━━━━━ Data in this exercise ━━━━━

(** The sizes shown are right to half of the last digit: megabytes up to 1024 of them, and
    gigabytes with a digit after the point above that. *)
Theorem formatBytes_error bytes : 0 < bytes < 2 ^ 53 ->
  exists v, 0 <= v /\
  ((bytes <= giga /\ formatBytes bytes = itoa v +:+ " MB" /\ 2 * Z.abs (v * mega - bytes) <= mega) \/
   (giga < bytes /\ formatBytes bytes = itoa (v / 10) +:+ "." +:+ itoa (v mod 10) +:+ " GB" /\
      2 * Z.abs (v * giga - bytes * 10) <= giga)).
Proof.
  intros Hb. unfold formatBytes, format_size. rewrite (proj2 (Z.eqb_neq _ _)), float64_of_small by lia. cbv zeta.
  destruct (Z.ltb_spec giga bytes) as [Hg|Hg].
  - exists (round_half_even (bytes * 10) giga). split; [by apply round_half_even_nonneg; [done|lia]|]. right.
    split_and!; [done| |by apply round_half_even_error]. unfold decimals. change (10 ^ Z.of_nat 1) with 10.
    rewrite bool_decide_eq_false_2 by done. set (v := round_half_even _ _).
    assert (Hl : String.length (itoa (v mod 10)) = 1%nat).
    { assert (Hm : v mod 10 ∈ seqZ 0 10) by (apply elem_of_seqZ; pose proof (Z.mod_pos_bound v 10); lia).
      revert Hm. generalize (v mod 10). apply Forall_forall. by apply (bool_decide_unpack _); vm_compute. }
    by rewrite Hl, <- !str_app_assoc.
  - exists (round_half_even bytes mega). split; [apply round_half_even_nonneg; [done|lia]|]. left.
    split_and!; [done| |by apply round_half_even_error]. unfold decimals. by rewrite Z.mul_1_r.
Qed.

(** *** The page *)

Definition shown (tokens : list UserToken.t) (b : BackendRow.t) : Prop :=
  BackendRow.Enabled b = true /\
  (BackendRow.NoKeysRequired b = true \/ exists t, t ∈ tokens /\ UserToken.BackendID t = BackendRow.ID b).
(* ===== verification/Boot.v ===== *)
(** * Start-up: [main] of [src/main.go]

    The order in which the bridge opens its tables, what it refuses to start on, how the
    parts are wired to each other when a backend changes, and who answers a path on the
    port of the bridge and on the insecure one.  The parts are those of the files
    before: the tables of [Accounts] and [Backends], [Seed], [Precache], [Muxer],
    [PoolManager], the console of [WebRoutes], the stream of [Sse].

    [error_text] is [err.Error()]. *)
From S2P Require Import Prelude GoStrings Sql Crypto EnforcerTypes CelEngine EnforcerStore Template Muxer Accounts Backends Pool PoolManager BackendStatus ToolLists Config Precache WebBackends Seed Tools Sse WebRoutes.
Open Scope Z_scope.

(** ** The tables *)

(** What the start prints of the secrets, or the message it ends the process with. *)
Inductive start := Up (verified : res (Z * Z)) | Fatal (message : string).

Section Tables.
Context {KS : Type} `{SecretBox KS} `{CryptoPrims} `{Bcrypt}.
Context (error_text : error -> string).
Context (visit : nat -> gset string -> list string) (marshal_map : gmap string string -> string).

(** The one token that is tried. *)
Definition tried_token : string * string * string := ("58993e3001a71e9e8cd3a21fc1cd9430", "atlassian", "API_TOKEN").
Lemma read_all_blocks_from_stream (fuel : nat) (f : stream)
  (dfs : list DataFrame) :
  read_all_blocks to_datetime fuel f = inr dfs ->
  forall d, In d dfs ->
    exists g g', read_profiler_data_block to_datetime g = inr (d, g').
Proof.
  revert f dfs; induction fuel as [|fuel IH]; intros f dfs; simpl.
  - intros E; inversion E. intros d [].
  - destruct (read_profiler_data_block to_datetime f) as [e | [d0 f1]] eqn:B.
    + destruct e; try discriminate; intros E; inversion E; intros d [].
    + destruct (read_all_blocks to_datetime fuel f1) as [e | dfs1] eqn:R;
        [discriminate|].
      cbn [bind ret]. intros E; inversion E; subst dfs. intros d [Hd | Hd].
      * subst d0. eauto.
      * now apply (IH f1 dfs1).
Qed.

(** X24.  In the table that [radar_profiler] returns, whatever the
    blocks and their headers, every row has a cell under each label and
    carries a time stamp under [date_time]: stitching blocks on different
    headers and masking the sentinels never takes it away. *)
Theorem X24_every_row_has_a_time_stamp (f : stream) (modes : option nat)
  (check_na : list string) (na_values : option na_arg)
  (printed : list string) (df : DataFrame) :
  radar_profiler to_datetime f modes check_na na_values = inr (printed, df) ->
  forall r, In r (rows df) ->
    length r = length (columns df)
    /\ exists t, lookup "date_time" (columns df) r = Some (CTime t).
Proof.
  unfold radar_profiler.
  destruct (match modes with
            | Some n => read_blocks to_datetime n f
            | None => read_all_blocks to_datetime (S (length f)) f
            end) as [e | dfs] eqn:R; [discriminate|].
  cbn [bind].
  assert (From : forall d, In d dfs ->
            exists g g', read_profiler_data_block to_datetime g = inr (d, g')).
  { destruct modes as [n|].
    - now apply (read_blocks_from_stream n f).
    - now apply (read_all_blocks_from_stream (S (length f)) f). }
  destruct (pd_concat dfs) as [e | d1] eqn:C; [discriminate|]. cbn [bind].
  assert (S1 : forall r, In r (rows d1) ->
            length r = length (columns d1)
            /\ exists t, lookup "date_time" (columns d1) r = Some (CTime t)).
  { apply (pd_concat_stamped dfs); [| |exact C].
    - intros d Hd. destruct (From d Hd) as [g [g' B]].
      exact (block_stamped to_datetime g g' d B).
    - intros d Hd. destruct (From d Hd) as [g [g' B]].
      exact (block_has_date_time g g' d B). }
  unfold mask_sentinels. destruct na_values as [na|].
  - unfold sentinel_mask.
    destruct (resolve_check_na (columns d1) check_na) as [out nalist].
    destruct (mask_values (na_list na) nalist d1) as [e | d2] eqn:M;
      [discriminate|].
    apply mask_values_returns in M. destruct M as [_ M].
    cbn [bind ret]. intros E; inversion E; subst printed df d2. clear E.
    unfold map_frame. cbn [rows columns]. intros r Hr.
    apply in_map_iff in Hr. destruct Hr as [r0 [Er Hr0]]. subst r.
    destruct (S1 r0 Hr0) as [L [t Ht]]. split.
    + now rewrite map_row_length.
    + exists t. rewrite lookup_map_row, Ht. simpl. f_equal.
      now apply inert_masked_cell.
  - intros E; inversion E; subst printed df. exact S1.
Qed.

End RadarTable.

Lemma X24_every_row_has_a_time_stamp_witness :
  exists printed df,
    radar_profiler any_datetime radar_file None ["SPD"; "DIR"]
      (Some (NaScalar (Py.float_of_Z 999999))) = inr (printed, df)
    /\ forall r, In r (rows df) ->
         length r = length (columns df)
         /\ exists t, lookup "date_time" (columns df) r = Some (CTime t).
Proof.
  destruct (radar_profiler any_datetime radar_file None ["SPD"; "DIR"]
              (Some (NaScalar (Py.float_of_Z 999999))))
    as [e | [printed df]] eqn:E; [vm_compute in E; discriminate E|].
  exists printed, df. split; [reflexivity|].
  exact (X24_every_row_has_a_time_stamp any_datetime radar_file None
           ["SPD"; "DIR"] (Some (NaScalar (Py.float_of_Z 999999)))
           printed df E).
Defined.
(** * Ad generation workflow of [src/index.tsx]

    A shallow embedding of the [App] component's logic: the [PLATFORMS]
    table, the prompt template of [generateAd], the pre-flight guards, the
    scan of the service reply, the React state the handlers write, and the
    download file name of the result region.

    Strings are Rocq [string]s; a character stands for one code unit in the
    range U+0000..U+00FF.  The download file name is modelled a second time
    on strings of arbitrary UTF-16 code units ([js_string]), with the
    built-in [toLowerCase] as a parameter.  React state is a record, the
    handlers are programs
    of a small state/trace/exception monad, and the two asynchronous
    collaborators (the [FileReader] and the generative service) are an
    environment record passed to the handler. *)

From Stdlib Require Import String Ascii List Bool Arith NArith Lia.
Import ListNotations.
Open Scope string_scope.

(** ** Strings *)

(** The characters that cannot be written inside a literal here. *)
Definition dquote : string := String (ascii_of_nat 34) EmptyString.
Definition nl : string := String (ascii_of_nat 10) EmptyString.

(** [`${x}`] of a value that may be [undefined]. *)
Definition template_of (x : option string) : string :=
  match x with
  | Some v => v
  | None => "undefined"
  end.

(** JavaScript truthiness of a string: everything but the empty string. *)
Definition truthy (s : string) : bool :=
  match s with
  | EmptyString => false
  | String _ _ => true
  end.

(** Truthiness of [string | null]. *)
Definition truthy_opt (s : option string) : bool :=
  match s with
  | Some v => truthy v
  | None => false
  end.

(** [a || b] on strings where [a] may be [undefined]. *)
Definition or_else (a : option string) (b : string) : string :=
  match a with
  | Some v => if truthy v then v else b
  | None => b
  end.

(** [needle] occurs verbatim inside [hay]. *)
Definition occurs_in (needle hay : string) : Prop :=
  exists before after, hay = before ++ needle ++ after.

(** [s] ends with [suffix]. *)
Definition ends_with (suffix s : string) : Prop :=
  exists before, s = before ++ suffix.

(** ** Platform presets (lines 6-10) *)

Record Platform := mkPlatform {
  id : string;
  name : string;
  ratio : string;
  icon : string
}.

Definition PLATFORMS : list Platform :=
  [ mkPlatform "story" "Instagram/Facebook Story" "9:16" "fa-instagram";
    mkPlatform "feed" "Social Media Feed" "1:1" "fa-square-share-nodes";
    mkPlatform "landscape" "Google Display / Web" "16:9" "fa-google" ].

(** [PLATFORMS[0]], the initial selection. *)
Definition PLATFORMS_0 : Platform :=
  mkPlatform "story" "Instagram/Facebook Story" "9:16" "fa-instagram".

(** ** The prompt template (lines 73-86) *)

(** Every line of the template literal after the first starts with the six
    blanks of the source indentation. *)
Definition indent : string := "      ".

Definition DEFAULT_VIBE : string :=
  "The vibe should be serene, professional, and inspiring, suitable for a high-quality journal or planner.".

(** The inner conditional of line 79. *)
Definition vibe_segment (description : string) : string :=
  if truthy description
  then "The ad should convey this message/vibe: " ++ description ++ "."
  else DEFAULT_VIBE.

(** The literal pieces of the template around the interpolations of
    [platform.name] (line 73), [title] (line 76) and line 79. *)
Definition prompt_intro : string :=
  "Create a stunning, high-quality static advertisement image optimized for ".

Definition prompt_subject : string :=
  ". " ++ nl
    ++ indent ++ nl
    ++ indent ++ "Subject:" ++ nl
    ++ indent ++ "The centerpiece is the provided book cover for a book titled "
    ++ dquote.

Definition prompt_context : string :=
  dquote ++ "." ++ nl
    ++ indent ++ nl
    ++ indent ++ "Context & Vibe:" ++ nl
    ++ indent.

(** The template up to the interpolation of line 79. *)
Definition prompt_head (platform : Platform) (title : string) : string :=
  prompt_intro ++ name platform ++ prompt_subject ++ title ++ prompt_context.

━━━━━

▸ What to do
Output the first line of the entries above and every line after it, exactly as written, ending with the line that contains "- exists (round_half_even (bytes".

▸ Result of the exercise
(** The sizes shown are right to half of the last digit: megabytes up to 1024 of them, and
    gigabytes with a digit after the point above that. *)
Theorem formatBytes_error bytes : 0 < bytes < 2 ^ 53 ->
  exists v, 0 <= v /\
  ((bytes <= giga /\ formatBytes bytes = itoa v +:+ " MB" /\ 2 * Z.abs (v * mega - bytes) <= mega) \/
   (giga < bytes /\ formatBytes bytes = itoa (v / 10) +:+ "." +:+ itoa (v mod 10) +:+ " GB" /\
      2 * Z.abs (v * giga - bytes * 10) <= giga)).
Proof.
  intros Hb. unfold formatBytes, format_size. rewrite (proj2 (Z.eqb_neq _ _)), float64_of_small by lia. cbv zeta.
  destruct (Z.ltb_spec giga bytes) as [Hg|Hg].
  - exists (round_half_even (bytes * 10) giga). split; [by apply round_half_even_nonneg; [done|lia]|]. right.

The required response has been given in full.